Sur la liberté encore, les auteurs expliquent remarquablement sa fonction. En droit de la concurrence, elle sert notamment à accroître le bien-être du consommateur, “notion aux multiples facettes” (p. 55). Les lecteurs souhaitant trouver une explication exhaustive de cette notion floue (fourre-tout ?) seront généreusement servis et apprécieront assurément l’approche critique qui s’est glissée sous la plume des auteurs. Ces derniers ne se défaussent pas et assument pleinement des positions doctrinales très fortes et engagées, notamment lorsqu’ils traitent du remplacement de ce critère de bien-être du consommateur (p. 59 et s.). Quant aux profanes, ils sauront que cette liberté s’exprime dans un lieu singulier : le marché. Les pages qui lui sont consacrées témoignent d’une pédagogie rare et stimulante (p. 77 et s.). Elles éclairent là où ailleurs le nébuleux domine parfois. Il faut dire que sur le sujet les deux auteurs avaient déjà brillamment exposé leur pensée (M.-A. Frison-Roche, Le modèle du marché, Archives de philosophie du droit 1995, no 40, pp. 286-313 ; J.-C. Roda, Le marché, in Le droit économique au xxie siècle : notions et enjeux, J.-B. Racine (dir.), LGDJ, 2020, pp. 493-512).
La loyauté ensuite. Si le principe de liberté commande le droit de la concurrence, la loyauté l’accompagne fidèlement. Chacun sait depuis quelques années qu’un débat s’est installé à ce sujet quant au “grand droit de la concurrence” (v. not.
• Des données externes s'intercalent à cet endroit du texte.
Lemma lookup_finds_witness :
  exists ip ips, lookup sample_Parse sample_reply (fun _ _ _ => None) (fun _ b => b) sample_endpoints "w.example" None
                 = Ok (ip :: ips).
Proof.
  apply (lookup_finds sample_Parse sample_reply (fun _ _ _ => None) (fun _ b => b) sample_endpoints "w.example" None
    "https://b.example/dns").
  - intros endpoint budget Hb. split; [exact Hb|apply Z.le_refl].
  - vm_compute. reflexivity.
  - vm_compute. discriminate.
  - right. left.
  - intros budget _. exists (Addr4 3221225991), []. vm_compute. reflexivity.
Defined.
M. Vestager, Fairness and Competition, in Fairness in EU Competition Policy : Significance and Implications – An Inquiry into the Soul and Spirit of Competition Enforcement in Europe, D. Gerard, A. Komninos et D. Waelbroeck (dir.), Bruylant, 2020, p. 15). Il s’agit de savoir s’il faut plus franchement accueillir la loyauté dans les affaires antitrust. Cette question ne se pose pas pour le “petit droit de la concurrence”, qui lui assume pleinement son rôle quant à la répression des comportements déloyaux. Comme le relèvent les auteurs, la notion de loyauté joue un “rôle central” (p. 713 et s.). Ils poursuivent en expliquant que “l’idée d’origine de loyauté montre la recherche d’une certaine moralisation de la pratique des affaires, que l’on nommerait plutôt aujourd’hui l’éthique des affaires” (ibid.). Il faut en comprendre que le droit de la concurrence ne s’intéresse pas qu’au marché ; il a également pour mission de discipliner les entreprises en protégeant certaines valeurs sociales.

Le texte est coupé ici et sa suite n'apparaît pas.